(** * gen_video: a shallow embedding of the deterministic pipeline stages

    The development follows the services of the backend, one module per
    source class.  JavaScript numbers that only ever hold millisecond counts
    are integers ([Z]); the audio timing model multiplies by 0.8, 1.15 and
    0.15 and is carried out over the rationals ([Q]), so a double is read as
    the exact number it stands for, and [Math.round] is [floor (x + 1/2)].
    Where the result of a computation depends on how a product, a quotient
    or a sum is rounded to a double (the draw of a clip duration, the number
    of samples of a WAV file, the scaled size of a frame), the rounding is
    written out with [Double.round].
    Strings are [string]s of 8-bit characters and the text is taken to be
    ASCII: the case mapping and the classes \s, \w and \d are the ASCII
    ones.

    Part I holds the definitions, Part II the lemmas and theorems. *)

From Stdlib Require Import ZArith QArith Qround Qpower Lia Lqa List Bool Ascii String Sorted.
From stdpp Require Import base option list strings gmap.

Import ListNotations.
Local Open Scope string_scope.
Local Open Scope list_scope.
Local Open Scope Z_scope.

(** * Part I: the program *)

(** ** The JavaScript string and number primitives the services use *)

Module JS.

Definition isSpace (c : ascii) : bool :=
  let n := nat_of_ascii c in
  Nat.eqb n 32 || (Nat.leb 9 n && Nat.leb n 13).

Definition isDigit (c : ascii) : bool :=
  let n := nat_of_ascii c in Nat.leb 48 n && Nat.leb n 57.

Definition isUpper (c : ascii) : bool :=
  let n := nat_of_ascii c in Nat.leb 65 n && Nat.leb n 90.

Definition isLower (c : ascii) : bool :=
  let n := nat_of_ascii c in Nat.leb 97 n && Nat.leb n 122.

(** The class \w: letters, digits and the underscore. *)
Definition isWordChar (c : ascii) : bool :=
  isDigit c || isUpper c || isLower c || Nat.eqb (nat_of_ascii c) 95.

(** The characters [.] does not match: \n and \r. *)
Definition isLineTerminator (c : ascii) : bool :=
  let n := nat_of_ascii c in Nat.eqb n 10 || Nat.eqb n 13.

Definition lowerChar (c : ascii) : ascii :=
  if isUpper c then ascii_of_nat (nat_of_ascii c + 32) else c.

Fixpoint toLowerCase (s : string) : string :=
  match s with
  | EmptyString => EmptyString
  | String c s' => String (lowerChar c) (toLowerCase s')
  end.

(** [s.replace(/[^\w]/g, '')] is [keep isWordChar s]. *)
Fixpoint keep (p : ascii -> bool) (s : string) : string :=
  match s with
  | EmptyString => EmptyString
  | String c s' => if p c then String c (keep p s') else keep p s'
  end.

Fixpoint any (p : ascii -> bool) (s : string) : bool :=
  match s with
  | EmptyString => false
  | String c s' => p c || any p s'
  end.

(** [s.split(/\s+/)]: the pieces between maximal runs of white space; a
    leading or trailing run leaves an empty first or last piece, and the
    empty string splits into one empty piece.  [skipping] is set while a run
    of white space is being consumed, [cur] is the piece collected so far. *)
Fixpoint split_go (skipping : bool) (cur : string) (s : string) : list string :=
  match s with
  | EmptyString => [cur]
  | String c s' =>
      if isSpace c
      then (if skipping then split_go true cur s'
            else cur :: split_go true EmptyString s')
      else split_go false (cur ++ String c EmptyString)%string s'
  end.

Definition split_ws (s : string) : list string := split_go false EmptyString s.

(** [s.includes(sub)] *)
Fixpoint includes (s sub : string) : bool :=
  String.prefix sub s ||
  match s with
  | EmptyString => false
  | String _ s' => includes s' sub
  end.

Fixpoint dropWhile (p : ascii -> bool) (s : string) : string :=
  match s with
  | EmptyString => EmptyString
  | String c s' => if p c then dropWhile p s' else s
  end.

(** [s.trim() === ''] holds exactly when white space is all there is. *)
Definition trim_is_empty (s : string) : bool :=
  match dropWhile isSpace s with
  | EmptyString => true
  | _ => false
  end.

(** [Math.round], [Math.max] and [Math.min] on exact numbers. *)
Definition Math_round (x : Q) : Z := Qfloor (x + (1 # 2)).

Definition Math_max (a b : Q) : Q := if Qle_bool a b then b else a.

Definition Math_min (a b : Q) : Q := if Qle_bool a b then a else b.

(** [Math.ceil(a / b)] for integers [a] and a positive integer [b]. *)
Definition ceil_div (a b : Z) : Z := - ((- a) / b).

(** Values held by the properties of the objects that are passed between
    the services, and objects as lists of properties. *)
#[warnings="-register-all"]
Inductive Value :=
| Undefined
| Num (z : Z)
| Rat (q : Q)
| Str (s : string)
| Obj (fields : list (string * Value)).

Definition Object : Type := list (string * Value).

(** [obj.key]: [undefined] when the object has no such property. *)
Fixpoint get (obj : Object) (key : string) : Value :=
  match obj with
  | [] => Undefined
  | (k, v) :: rest => if String.eqb k key then v else get rest key
  end.

(** Values that arrive in a request body or are stored on a job:
    undefined (a missing property), null, booleans, numbers, strings, and
    arrays and objects.  A number is the double that was parsed, read as the
    exact rational it stands for; an array or object is given by the string
    that it converts to as a primitive. *)
Inductive Json :=
| JUndefined
| JNull
| JBool (b : bool)
| JNum (q : Q)
| JStr (s : string)
| JObject (prim : string).

(** [!!v] *)
Definition truthy (v : Json) : bool :=
  match v with
  | JUndefined | JNull => false
  | JBool b => b
  | JNum q => negb (Qeq_bool q 0)
  | JStr s => match s with EmptyString => false | _ => true end
  | JObject _ => true
  end.

(** [a || b] *)
Definition or (a b : Json) : Json := if truthy a then a else b.

(** [v !== null] *)
Definition notNull (v : Json) : bool :=
  match v with JNull => false | _ => true end.

(** A parameter with the default [= null]: undefined becomes null. *)
Definition orNull (v : Json) : Json :=
  match v with JUndefined => JNull | _ => v end.

End JS.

HOW TO COMPLETE THIS TASK:
The required output is the exact run of lines from the one with "Rat (q : Q)" through the final line of the entries.

EXERCISE SOLUTION:
| Rat (q : Q)
| Str (s : string)
| Obj (fields : list (string * Value)).

Definition Object : Type := list (string * Value).

(** [obj.key]: [undefined] when the object has no such property. *)
Fixpoint get (obj : Object) (key : string) : Value :=
  match obj with
  | [] => Undefined
  | (k, v) :: rest => if String.eqb k key then v else get rest key
  end.

(** Values that arrive in a request body or are stored on a job:
    undefined (a missing property), null, booleans, numbers, strings, and
    arrays and objects.  A number is the double that was parsed, read as the
    exact rational it stands for; an array or object is given by the string
    that it converts to as a primitive. *)
Inductive Json :=
| JUndefined
| JNull
| JBool (b : bool)
| JNum (q : Q)
| JStr (s : string)
| JObject (prim : string).

(** [!!v] *)
Definition truthy (v : Json) : bool :=
  match v with
  | JUndefined | JNull => false
  | JBool b => b
  | JNum q => negb (Qeq_bool q 0)
  | JStr s => match s with EmptyString => false | _ => true end
  | JObject _ => true
  end.

(** [a || b] *)
Definition or (a b : Json) : Json := if truthy a then a else b.

(** [v !== null] *)
Definition notNull (v : Json) : bool :=
  match v with JNull => false | _ => true end.

(** A parameter with the default [= null]: undefined becomes null. *)
Definition orNull (v : Json) : Json :=
  match v with JUndefined => JNull | _ => v end.

End JS.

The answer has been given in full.